T-cell penetration was demonstrated in tumor spheroids using confocal microscope, and in xenografted tumors by histology and in vivo real-time fluorescence imaging. Activation and cytotoxicity of T cells were assessed by flow cytometry and confocal microscope. Bioluminescence imaging was used to evaluate in vivo antitumor effects, and transmission electron microscopy was used for mechanistic studies.
We generated a novel bifunctional agent iRGD-anti-CD3 which could immobilize iRGD on the surface of T cells through CD3 engaging. We found that iRGD-anti-CD3 modification not only facilitated T-cell infiltration in 3D tumor spheroids and xenografted tumor nodules but also induced T-cell activation and cytotoxicity against target cancer cells. T cells modified with iRGD-anti-CD3 significantly inhibited tumor growth and prolonged survival in several xenograft mouse models, which was further enhanced by the combination of programmed cell death protein 1 (PD-1) blockade. Mechanistic studies revealed that iRGD-anti-CD3 initiated a transport pathway called vesiculovacuolar organelles in the endothelial cytoplasm to promote T-cell extravasation.

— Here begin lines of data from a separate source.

(** The [i]-th generated key. *)
Definition key_of (N ByzNo : Z) (i : nat) : Z := int64 (uint64 (Z.of_nat i * (N - ByzNo))).

Record benched (N ByzNo : Z) (c : Bconfig) (b : Benchmark) : Prop := {
  bn_config : b_config b = c;
  bn_latency : b_latency b = [];
  bn_latencies : b_latencies b = [];
  bn_order : b_written b ++ b_keys b = b_generated b;
  bn_keys : b_generated b = key_of N ByzNo <$> seq 0 (length (b_generated b));
  bn_count : b_count b = uint64 (Z.of_nat (length (b_generated b)) * (N - ByzNo));
  bn_wait : b_wait b = int64 (Z.of_nat (length (b_generated b)))
}.

Lemma uint64_add a b : uint64 (uint64 a + uint64 b) = uint64 (a + b).
Proof. unfold uint64. by rewrite <- Zplus_mod. Qed.

Lemma uint64_int64 z : uint64 (int64 z) = uint64 z.
Proof.
  unfold uint64, int64.
  replace ((z + 9223372036854775808) mod 18446744073709551616 - 9223372036854775808)
    with ((z + 9223372036854775808) mod 18446744073709551616 + (- 9223372036854775808)) by lia.
  rewrite Zplus_mod_idemp_l. f_equal. lia.
Qed.

Lemma benched_generate N ByzNo c now b b' :
  benched N ByzNo c b → generate N ByzNo now b = Ok b' → benched N ByzNo c b'.
Proof.
  intros [B1 B2 B3 B4 B5 B6 B7]. unfold generate. case_decide; [|by intros [= <-]].
  intros ([b1 k] & Hn & Hb)%outcome_bind_ok. injection Hb as <-. unfold next in Hn.
  destruct (decide (bc_Distribution _ = _)); [|done].
  apply outcome_bind_ok in Hn as (r & _ & Hn). injection Hn as <- <-. simpl.
  split; simpl; try done.
  - by rewrite app_assoc, B4.
  - rewrite length_app. simpl. rewrite seq_app, fmap_app, <- B5. simpl. f_equal. f_equal.
    unfold key_of. by rewrite B6.
  - rewrite length_app. simpl. rewrite B6, uint64_int64, uint64_add. f_equal. lia.
  - rewrite length_app. simpl. rewrite B7, int64_add_l. f_equal. lia.
Qed.

Lemma benched_run N ByzNo c ss b b' :
  benched N ByzNo c b → bench_run N ByzNo ss b = Ok b' → benched N ByzNo c b'.
Proof.
  revert b. induction ss as [|s ss IH]; intros b B; simpl; [by intros [= <-]|].
  intros (b1 & H1 & H2)%outcome_bind_ok. apply (IH b1); [|done]. destruct s as [now| |]; simpl in H1.
  - by eapply benched_generate.
  - unfold worker in H1. destruct (b_keys b) as [|k ks] eqn:E; injection H1 as <-; [done|].
    destruct B as [B1 B2 B3 B4 B5 B6 B7]. split; simpl; try done. by rewrite <- app_assoc, <- B4, E.
  - unfold collect in H1. rewrite (bn_latencies _ _ _ _ B) in H1. by injection H1 as <-.
Qed.

Lemma benched_new N ByzNo c b0 : NewBenchmark c = Ok b0 → benched N ByzNo c b0.
Proof.
  intros H0. unfold NewBenchmark in H0. destruct (decide (0 < bc_Throttle c)).
  - apply outcome_bind_ok in H0 as (lm & _ & H0). by injection H0 as <-.
  - by injection H0 as <-.
Qed.
Lemma singleton_size (X : gset (list Z)) : (base.size X ≤ 1)%nat ↔ ∀ x y, x ∈ X → y ∈ X → x = y.
Proof.
  split.
  - intros Hs x y Hx Hy. destruct (decide (x = y)) as [|Hne]; [done|].
    assert (base.size ({[x; y]} : gset (list Z)) ≤ 1)%nat as Hle.
    { etrans; [|exact Hs]. apply subseteq_size. set_solver. }
    rewrite size_union, !size_singleton in Hle by set_solver. lia.
  - intros Hxy. destruct (decide (X = ∅)) as [->|Hne]; [rewrite size_empty; lia|].
    apply set_choose_L in Hne as [x Hx]. assert (X ⊆ {[x]}) as Hsub by (intros y Hy; apply elem_of_singleton; auto).
    apply subseteq_size in Hsub. by rewrite size_singleton in Hsub.
Qed.

(** Two lists that agree wherever both have a value. *)
Lemma agree_prefix (l1 l2 : list (list Z)) :
  (∀ i x y, l1 !! i = Some x → l2 !! i = Some y → x = y) ↔ l1 `prefix_of` l2 ∨ l2 `prefix_of` l1.
Proof.
  split.
  - revert l2. induction l1 as [|a l1 IH]; intros [|b l2] Hl; [left; apply prefix_nil..|right; apply prefix_nil|].
    assert (a = b) as -> by (by apply (Hl 0%nat)).
    destruct (IH l2) as [Hp|Hp]; [intros i x y; apply (Hl (S i))|left; by apply prefix_cons|right; by apply prefix_cons].
  - intros [[k ->]|[k ->]] i x y Hx Hy.
    + rewrite (lookup_app_l_Some _ _ _ _ Hx) in Hy. by injection Hy.
    + rewrite (lookup_app_l_Some _ _ _ _ Hy) in Hx. by injection Hx.
Qed.

Lemma histories_lookup c fetch id :
  histories c fetch !! id
  = if decide (is_Some (c_HTTP c !! id)) then Some (match fetch id with Val l => l | Err _ => [] end) else None.
Proof.
  unfold histories. set (g := λ id, match fetch id with Val l => l | Err _ => [] end).
  assert (∀ l, NoDup l → list_to_map (M := gmap NodeID (list (list Z))) ((λ id, (id, g id)) <$> l) !! id
    = if decide (id ∈ l) then Some (g id) else None) as Hl.
  { intros l Hnd. destruct (decide (id ∈ l)) as [Hin|Hin].
    - apply elem_of_list_to_map_1.
      + rewrite <- list_fmap_compose. simpl. by rewrite list_fmap_id.
      + apply list_elem_of_fmap. by exists id.
    - apply not_elem_of_list_to_map_1. rewrite <- list_fmap_compose. simpl. by rewrite list_fmap_id. }
  rewrite Hl by apply NoDup_fst_range. apply decide_ext. rewrite list_elem_of_fmap. split.
  - intros ([id' x] & -> & Hin%elem_of_range). by eexists.
  - intros [x Hx]. exists (id, x). split; [done|]. by apply elem_of_range.
Qed.

Lemma same_histories_spec ids h :
  (∀ id, id ∈ ids ↔ is_Some (h !! id)) →
  same_histories ids h = true ↔
  ∀ i id1 id2 l1 l2 x y, h !! id1 = Some l1 → h !! id2 = Some l2 →
    l1 !! i = Some x → l2 !! i = Some y → x = y.
Proof.
  intros Hids. unfold same_histories. rewrite forallb_forall.
  setoid_rewrite <- list_elem_of_In.
  assert (∀ i x, x ∈ values_at ids h i ↔ ∃ id l, h !! id = Some l ∧ l !! i = Some x) as Hval.
  { intros i x. unfold values_at. rewrite elem_of_list_to_set, list_elem_of_omap. split.
    - intros (id & Hid & Hx). apply Hids in Hid as [l Hl]. rewrite Hl in Hx. by exists id, l.
    - intros (id & l & Hl & Hx). exists id. split; [apply Hids; by eexists|]. by rewrite Hl. }
  split.
  - intros Hall i id1 id2 l1 l2 x y H1 H2 Hx Hy. specialize (Hall i).
    rewrite elem_of_seq, bool_decide_eq_true, singleton_size in Hall. apply Hall.
    + apply lookup_lt_Some in Hx as Hlt. pose proof (max_len_spec h id1 l1 H1). lia.
    + apply Hval. eauto.
    + apply Hval. eauto.
  - intros Hall i _. apply bool_decide_eq_true, singleton_size. intros x y (id1 & l1 & H1 & Hx)%Hval (id2 & l2 & H2 & Hy)%Hval.
    by apply (Hall i id1 id2 l1 l2).
Qed.
End consensus.

(** [Consensus] answers yes exactly when of any two histories the nodes
    returned one is a prefix of the other; a node that does not answer counts as
    having an empty one. *)
Theorem Consensus_prefixes `{GoRange} c fetch :
  Consensus c fetch = true ↔
  ∀ id1 id2 l1 l2, histories c fetch !! id1 = Some l1 → histories c fetch !! id2 = Some l2 →
    l1 `prefix_of` l2 ∨ l2 `prefix_of` l1.
Proof.
  unfold Consensus. rewrite same_histories_spec.
  - setoid_rewrite <- agree_prefix. naive_solver.
  - intros id. rewrite histories_lookup, list_elem_of_fmap. split.
    + intros ([id' x] & -> & Hin%elem_of_range). rewrite decide_True by (by eexists). by eexists.
    + destruct (decide _) as [[x Hx]|]; [|by intros [? ?]]. intros _. exists (id, x). split; [done|].
      by apply elem_of_range.
Qed.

Altogether, we show that iRGD-anti-CD3 modification is an innovative and bifunctional strategy to overcome major bottlenecks in adoptive cell therapy. Moreover, we demonstrate that combination with PD-1 blockade can further improve antitumor efficacy of iRGD-anti-CD3-modified T cells.

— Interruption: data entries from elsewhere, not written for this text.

(* ===== verification/Server.v ===== *)
(** * The server ([src/server/server.go], [src/server/debug.go], [src/init.go])

    The entry point: it loads the configuration, installs the keys, and starts one
    replica, or, in simulation mode, one for every address of the configuration.
    What is started is a value here; the replicas themselves are in file [Replica]
    and their transports in file [Transport].  Profiling is the list of the file
    operations and profiler calls it makes. *)
From S2P Require Import Prelude Identity Crypto Transport Config.
From Stdlib Require Import DecimalString.

Local Open Scope Z_scope.

(** The value [strconv.Atoi] returns next to its error: zero if the string is not a
    number, the nearest integer if it is out of range. *)
Definition Atoi (s : string) : Z :=
  let '(neg, digits) := split_sign s in
  match NilZero.uint_of_string digits with
  | None => 0
  | Some d =>
      let v := Z.of_N (N.of_uint d) in
      Z.max min_int64 (Z.min max_int64 (if (neg : bool) then - v else v))
  end.

Section server.
Context `{Ecdsa, GoRange}.

(** What [main] starts: the default scheme of addresses, the keys and the replicas,
    each with whether it is Byzantine. *)
Record launch := MkLaunch {
  ln_Scheme : string;
  ln_keys : list (PrivateKey * PublicKey);
  ln_replicas : list (NodeID * bool)
}.

(** config.go, lines 103-105. *)
Definition Simulation : string := "chan".

(** Lines 32-60; [Scheme], [simulation] and [id] are the flags, [file] is the
    decoded configuration and [ips] are the lines of the file of addresses. *)
Definition main (Scheme : string) (simulation : bool) (id : string) (file : Config) (ips : list string)
  : outcome launch :=
  c ← Load file ips;
  r ← SetKeys (GetSignatureScheme c) (Z.to_nat (Config.N c)) 0;
  match r with
  | Err _ => Fault FatalExit
  | Val keys =>
      if (simulation : bool) then
        mret (MkLaunch Simulation keys ((λ i, (i, bool_decide (Node i ≤ ByzNo c))) <$> IDs c))
      else mret (MkLaunch Scheme keys [(id, bool_decide (Atoi id ≤ ByzNo c))])
  end.

(** ** Profiling (debug.go) *)
Section profiling.
(** [time.Now().Format(...)] at the time [t]. *)
Context (Format : Z → string).

(** What [os.Stat] says of a path. *)
Inductive stat_result := StatFound | StatNotExist | StatError (e : string).

(** Lines 77-86. *)
Definition pathExists (st : stat_result) : bool * result () :=
  match st with
  | StatFound => (true, Val ())
  | StatNotExist => (false, Val ())
  | StatError e => (false, Err e)
  end.

(** The calls of [recordPProf]; creating a file may fail, which is ignored. *)
Inductive prof_call :=
  | Mkdir (dir : string)
  | Create (path : string)
  | StartCPUProfile (path : string)
  | StopCPUProfile
  | CloseFile (path : string)
  | WriteHeapProfile (path : string).

Definition cpu_path (t : Z) : string := ("./debug/cpu_" ++ Format t)%string.
Definition mem_path (t : Z) : string := ("./debug/mem_" ++ Format t)%string.

(** Lines 54-57 and 69-72. *)
Definition start_profile (t : Z) : list prof_call := [Create (cpu_path t); StartCPUProfile (cpu_path t)].

(** Lines 60-74: one round of the loop, [t] being the time of the last start; the heap
    is written when the period ends, under the name of its beginning. *)
Fixpoint profile_rounds (t : Z) (ticks : list Z) : list prof_call :=
  match ticks with
  | [] => []
  | t' :: ticks =>
      [StopCPUProfile; CloseFile (cpu_path t); Create (mem_path t); WriteHeapProfile (mem_path t); CloseFile (mem_path t)]
      ++ start_profile t' ++ profile_rounds t' ticks
  end.

(** Lines 35-75, up to the last of the [ticks]. *)
Definition recordPProf (st : stat_result) (made : bool) (t : Z) (ticks : list Z) : list prof_call :=
  match pathExists st with
  | (_, Err _) => []
  | (true, Val ()) => start_profile t ++ profile_rounds t ticks
  | (false, Val ()) => Mkdir "./debug" :: if made then start_profile t ++ profile_rounds t ticks else []
  end.

(** Lines 25-33: the address that is served, and whether profiles are recorded. *)
Definition setupDebug (c : Config) : option (string * Z) :=
  if Pprof c then Some ("0.0.0.0:10001", 5 * 1000000000) else None.

(** The file of the profile that is being recorded, [None] when a call is out of turn. *)
Definition prof_step (cur : option (option string)) (c : prof_call) : option (option string) :=
  match cur, c with
  | Some None, StartCPUProfile p => Some (Some p)
  | Some (Some _), StopCPUProfile => Some None
  | Some (Some _), StartCPUProfile _ | Some None, StopCPUProfile => None
  | cur, _ => cur
  end.

(** At any time at most one profile is recorded, to the file made for it last, and a
    profile is stopped before the next one starts. *)
Lemma recordPProf_alternates st made t ticks :
  recordPProf st made t ticks = [] ∨ recordPProf st made t ticks = [Mkdir "./debug"]
  ∨ foldl prof_step (Some None) (recordPProf st made t ticks) = Some (Some (cpu_path (foldl (λ _ t, t) t ticks))).
Proof.
  assert (∀ ticks t, foldl prof_step (Some (Some (cpu_path t))) (profile_rounds t ticks)
    = Some (Some (cpu_path (foldl (λ _ t, t) t ticks)))) as Hr.
  { clear. induction ticks as [|t' ticks IH]; intros t; [done|]. simpl. by rewrite IH. }
  destruct st as [| |e]; unfold recordPProf; simpl; [right; right|destruct made; [right; right|right; by left]|by left];
    simpl; apply Hr.
Qed.
End profiling.

(** ** Which replicas are Byzantine *)

Lemma Atoi_NewNodeID k : 0 ≤ k ≤ max_int64 → Atoi (NewNodeID k) = k.
Proof.
  intros Hk. unfold NewNodeID, Atoi. rewrite decide_False by lia.
  destruct k as [|p|p]; [done| |lia]. unfold Itoa. rewrite split_sign_digits, uint_of_string_of_pos.
  rewrite DecimalN.Unsigned.of_to. unfold_ints. lia.
Qed.

(** An address with a scheme is not changed by the default scheme. *)
Lemma NewTransport_loaded {M : Type} `{URLParser} Scheme Scheme' k ip :
  NewTransport (M := M) Scheme (peer_address k ip) = NewTransport Scheme' (peer_address k ip).
Proof.
  unfold NewTransport. assert (contains (peer_address k ip) "://" = true) as ->; [|done].
  unfold contains, peer_address. by destruct ip.
Qed.

(** In simulation mode the server starts one replica for every address, and in the
    other mode the one it was asked for; the replicas it calls Byzantine are those
    of [IsByzantine], provided the identifiers are numbers.  Simulation sets the
    default scheme to Go channels, but every address that [Load] takes from the
    file of addresses names TCP, so the transports are the same in both modes. *)
Theorem main_launches {M : Type} `{URLParser} Scheme simulation id file ips ln :
  main Scheme simulation id file ips = Ok ln →
  ∃ c, Load file ips = Ok c
    ∧ length (ln_keys ln) = Z.to_nat (Config.N c)
    ∧ (simulation = true →
         ∀ i byz, (i, byz) ∈ ln_replicas ln ↔ is_Some (default ∅ (Addrs c) !! i) ∧ byz = IsByzantine c i)
    ∧ (simulation = false → ∀ k, 0 ≤ k ≤ max_int64 → id = NewNodeID k →
         ln_replicas ln = [(id, IsByzantine c id)])
    ∧ ∀ k ip, NewTransport (M := M) (ln_Scheme ln) (peer_address k ip)
              = NewTransport Scheme (peer_address k ip).
Proof.
  unfold main. intros (c & Hc & Hln)%outcome_bind_ok. exists c. split; [done|].
  apply outcome_bind_ok in Hln as ([keys|e] & Hk & Hln); [|done].
  assert (length keys = Z.to_nat (Config.N c)) as Hlen by (by eapply SetKeys_length).
  destruct simulation; injection Hln as <-; (split; [done|]); split_and!; try done;
    try (intros; apply NewTransport_loaded); simpl.
  - intros _ i byz. rewrite list_elem_of_fmap. unfold IDs. setoid_rewrite list_elem_of_fmap. split.
    + intros (? & [= -> ->] & [? v] & -> & Hin%elem_of_range). split; [by eexists|done].
    + intros [[v Hv] ->]. exists i. split; [done|]. exists (i, v). split; [done|]. by apply elem_of_range.
  - intros _ k Hk0 ->. unfold IsByzantine. by rewrite Atoi_NewNodeID, Node_NewNodeID.
Qed.
End server.

(** A server without an identifier counts as Byzantine even if there are no
    Byzantine nodes. *)
Example empty_id_is_byzantine `{Ecdsa, GoRange} file ln :
  ByzNo file = 0 → main "tcp" false "" file [] = Ok ln → ln_replicas ln = [("", true)].
Proof.
  intros Hb (c & Hc & Hln)%outcome_bind_ok. injection Hc as <-.
  apply outcome_bind_ok in Hln as ([keys|e] & _ & Hln); [|done]. injection Hln as <-. simpl.
  by rewrite Hb.
Qed.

转移 T 细胞的浸润不良和激活有限是阻碍实体瘤过继细胞免疫治疗发展的根本因素。肿瘤穿透肽 iRGD 已被广泛用于将药物递送至肿瘤组织深处。CD3 靶向双特异性抗体代表了一种有前途的免疫疗法,它可以募集和激活 T 细胞。
使用共聚焦显微镜在肿瘤球体中证明 T 细胞的穿透性,并通过组织学和体内实时荧光成像在异种移植肿瘤中证明。通过流式细胞术和共聚焦显微镜评估 T 细胞的激活和细胞毒性。生物发光成像用于评估体内抗肿瘤作用,透射电子显微镜用于机制研究。
我们生成了一种新型双功能试剂 iRGD-anti-CD3,它可以通过 CD3 结合将 iRGD 固定在 T 细胞表面。我们发现,iRGD-anti-CD3 修饰不仅促进了 3D 肿瘤球体和异种移植肿瘤结节中 T 细胞的浸润,而且还诱导了针对靶癌细胞的 T 细胞激活和细胞毒性。用 iRGD-anti-CD3 修饰的 T 细胞显著抑制了几种异种移植小鼠模型中的肿瘤生长并延长了存活时间,而与程序性细胞死亡蛋白 1 (PD-1) 阻断的联合使用则进一步增强了这种效果。机制研究表明,iRGD-anti-CD3 启动了一种称为内皮细胞质中囊泡空泡细胞器的转运途径,以促进 T 细胞外渗。
总之,我们表明 iRGD-anti-CD3 修饰是克服过继细胞治疗主要瓶颈的一种创新的双功能策略。此外,我们证明与 PD-1 阻断的联合使用可以进一步提高 iRGD-anti-CD3 修饰的 T 细胞的抗肿瘤疗效。